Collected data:
*-*-*

(* ===== verification/SharedSnapshot.v ===== *)
(** * A snapshot file shared by the replicas of a hub

    The composition of [Leadership], [SnapshotWriter] and [Snapshot] over a volume that the
    replicas of a hub with HA share (docs/operator/federation.md, "Optional shared
    snapshot").  Write and Load of snapshot/snapshot.go are cut here at their calls to the
    operating system, so that the calls of several processes interleave in any order, and so
    that a crash can stop one at any of them; run alone, the cut routine is [Write] of
    [Snapshot]. *)

From Stdlib Require Import ZArith Lia.
From S2P Require Import Prelude GoText Discovery HubValidate GraphKeys Reconcile HubMerge Hub Snapshot SnapshotWriter Leadership.
Open Scope Z_scope.

(** ** One call, cut at its system calls *)

(** Where a call of Write is, or of the Load of a start: about to read the file, to open a
    quarantine slot, to fill or to drop it, to remove the original; past the fence; about
    to fill the temporary file, to drop it, to rename it. *)
Inductive pc :=
  | PRead
  | PBadOpen (b : string) (i : nat)
  | PBadWrite (b dst : string)
  | PBadClean (dst : string)
  | PBadRemove
  | PMarshal
  | PTmpWrite (b tmp : string)
  | PTmpClean (tmp : string) (e : write_error)
  | PRename (b tmp : string)
  | PDone (err : option write_error).

(** A call: the file it writes and the time it stamps (none: a Load), where it is, and what
    its fence read, if it has read. *)
Record proc := mkProc { p_job : option (File * time); p_pc : pc; p_base : option (option string) }.

Section Calls.
Context `{MR : MapRange} `{C : Codec} (path : string).

Definition goto (p : proc) (l : pc) : proc := mkProc (p_job p) l (p_base p).

(** After a Load: a start is done; Write goes on. *)
Definition after_load (p : proc) : pc := match p_job p with None => PDone None | Some _ => PMarshal end.

(** A call begins: only a fenced write reads first. *)
Definition begin_write (f : File) (now : time) : proc :=
  mkProc (Some (f, now)) (if 0 <? LeaseEpoch f then PRead else PMarshal) None.

Definition begin_load : proc := mkProc None PRead None.

(** What the bytes of a file are to Load. *)
Inductive reading := Corrupt | Invalid | Intact (f : File).

Definition read_as (b : string) : reading :=
  match unmarshal b with
  | None => Corrupt
  | Some f =>
      if negb (Version f =? CurrentVersion) then Corrupt
      else match validateSnapshotFields f with [] => Intact f | _ => Invalid end
  end.

Definition refused (p : proc) (existing : File) : bool :=
  match p_job p with Some (f, _) => LeaseEpoch f <? LeaseEpoch existing | None => false end.

(** The next system call: [ft] says which fail, [tmp] is the name os.CreateTemp picks and
    [part] what a failing write leaves. *)
Definition call_step (ft : faults) (tmp part : string) (fs : FS) (p : proc) : FS * proc :=
  match p_pc p with
  | PRead =>
      if read_fails ft then (fs, goto p (after_load p))
      else
        let seen l := mkProc (p_job p) l (Some (fs !! path)) in
        match fs !! path with
        | None => (fs, seen (after_load p))
        | Some b =>
            match read_as b with
            | Corrupt => (fs, seen (PBadOpen b 0))
            | Invalid => (fs, seen (after_load p))
            | Intact existing => (fs, seen (if refused p existing then PDone (Some ErrStaleEpoch) else after_load p))
            end
        end
  | PBadOpen b i =>
      if bool_decide (maxAttempts ≤ i)%nat then ((os_Remove ft fs path).1, goto p (after_load p))
      else
        let dst := bad_name path i in
        if bool_decide (is_Some (fs !! dst)) then (fs, goto p (PBadOpen b (S i)))
        else if open_fails ft dst then (fs, goto p (after_load p))
        else (<[dst := ""]> fs, goto p (PBadWrite b dst))
  | PBadWrite b dst =>
      if bad_write_fails ft || bad_close_fails ft then (fs, goto p (PBadClean dst))
      else (<[dst := b]> fs, goto p PBadRemove)
  | PBadClean dst => ((os_Remove ft fs dst).1, goto p (after_load p))
  | PBadRemove => ((os_Remove ft fs path).1, goto p (after_load p))
  | PMarshal =>
      match p_job p with
      | None => (fs, goto p (PDone None))
      | Some (f, now) =>
          match marshal (stamp now f) with
          | None => (fs, goto p (PDone (Some ErrMarshal)))
          | Some b =>
              if mkdir_fails ft then (fs, goto p (PDone (Some ErrMkdir)))
              else if temp_fails ft then (fs, goto p (PDone (Some ErrTemp)))
              else (<[tmp := ""]> fs, goto p (PTmpWrite b tmp))
          end
      end
  | PTmpWrite b t =>
      if tmp_write_fails ft then (<[t := part]> fs, goto p (PTmpClean t ErrTmpWrite))
      else if sync_fails ft then (<[t := b]> fs, goto p (PTmpClean t ErrSync))
      else if tmp_close_fails ft then (<[t := b]> fs, goto p (PTmpClean t ErrTmpClose))
      else (<[t := b]> fs, goto p (PRename b t))
  | PTmpClean t e => ((os_Remove ft fs t).1, goto p (PDone (Some e)))
  | PRename b t =>
      if rename_fails ft then (fs, goto p (PTmpClean t ErrRename))
      else match fs !! t with
           | None => (fs, goto p (PTmpClean t ErrRename))
           | Some contents => (<[path := contents]> (delete t fs), goto p (PDone None))
           end
  | PDone _ => (fs, p)
  end.

(** A call that nothing interrupts. *)
Fixpoint alone (ft : faults) (tmp part : string) (n : nat) (s : FS * proc) : FS * proc :=
  match n with O => s | S n => alone ft tmp part n (call_step ft tmp part s.1 s.2) end.

Lemma alone_app ft tmp part n m s : alone ft tmp part (n + m) s = alone ft tmp part m (alone ft tmp part n s).
Proof. revert s. induction n as [|n IH]; intros s; [done|]. apply IH. Qed.

(** The end of Write, after the fence. *)
Definition write_end (ft : faults) (now : time) (tmp part : string) (fs : FS) (f : File) : FS * pc :=
  match marshal (stamp now f) with
  | None => (fs, PDone (Some ErrMarshal))
  | Some b =>
      if mkdir_fails ft then (fs, PDone (Some ErrMkdir))
      else if temp_fails ft then (fs, PDone (Some ErrTemp))
      else
        let fs1 := <[tmp := ""]> fs in
        if tmp_write_fails ft then ((os_Remove ft (<[tmp := part]> fs1) tmp).1, PDone (Some ErrTmpWrite))
        else
          let fs2 := <[tmp := b]> fs1 in
          let undone := (os_Remove ft fs2 tmp).1 in
          if sync_fails ft then (undone, PDone (Some ErrSync))
          else if tmp_close_fails ft then (undone, PDone (Some ErrTmpClose))
          else if rename_fails ft then (undone, PDone (Some ErrRename))
          else (<[path := b]> (delete tmp fs2), PDone None)
  end.

(** The part of a call after its fence. *)
Lemma alone_tail ft tmp part fs p f now :
  p_job p = Some (f, now) → p_pc p = PMarshal → tmp ≠ path →
  ∃ n, let '(fs', p') := alone ft tmp part n (fs, p) in
    p_job p' = Some (f, now) ∧
    (fs', p_pc p') =
      write_end ft now tmp part fs f.
Proof.
  intros Hj Hp Hne. destruct p as [j l base]. cbn in Hj, Hp. subst j l. unfold write_end.
  destruct (marshal (stamp now f)) as [b|] eqn:Hm; [|exists 1%nat; cbn; by rewrite Hm].
  destruct (mkdir_fails ft) eqn:H1; [exists 1%nat; cbn; by rewrite Hm, H1|].
  destruct (temp_fails ft) eqn:H2; [exists 1%nat; cbn; by rewrite Hm, H1, H2|].
  destruct (tmp_write_fails ft) eqn:H3; [exists 3%nat; cbn; by rewrite Hm, H1, H2; cbn; rewrite H3|].
  destruct (sync_fails ft) eqn:H4; [exists 3%nat; cbn; by rewrite Hm, H1, H2; cbn; rewrite H3, H4|].
  destruct (tmp_close_fails ft) eqn:H5; [exists 3%nat; cbn; by rewrite Hm, H1, H2; cbn; rewrite H3, H4, H5|].
  destruct (rename_fails ft) eqn:H6;
    [exists 4%nat; cbn; by rewrite Hm, H1, H2; cbn; rewrite H3, H4, H5; cbn; rewrite H6|].
  exists 3%nat. cbn. rewrite Hm, H1, H2. cbn. rewrite H3, H4, H5. cbn. rewrite H6, lookup_insert_eq. done.
Qed.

*-*-*

TASK TO COMPLETE:
Only the lines that hold the word "part" are wanted; each should be pulled from the records.

EXERCISE RESPONSE:
    [part] what a failing write leaves. *)
Definition call_step (ft : faults) (tmp part : string) (fs : FS) (p : proc) : FS * proc :=
      if tmp_write_fails ft then (<[t := part]> fs, goto p (PTmpClean t ErrTmpWrite))
Fixpoint alone (ft : faults) (tmp part : string) (n : nat) (s : FS * proc) : FS * proc :=
  match n with O => s | S n => alone ft tmp part n (call_step ft tmp part s.1 s.2) end.
Lemma alone_app ft tmp part n m s : alone ft tmp part (n + m) s = alone ft tmp part m (alone ft tmp part n s).
Definition write_end (ft : faults) (now : time) (tmp part : string) (fs : FS) (f : File) : FS * pc :=
        if tmp_write_fails ft then ((os_Remove ft (<[tmp := part]> fs1) tmp).1, PDone (Some ErrTmpWrite))
(** The part of a call after its fence. *)
Lemma alone_tail ft tmp part fs p f now :
  ∃ n, let '(fs', p') := alone ft tmp part n (fs, p) in
      write_end ft now tmp part fs f.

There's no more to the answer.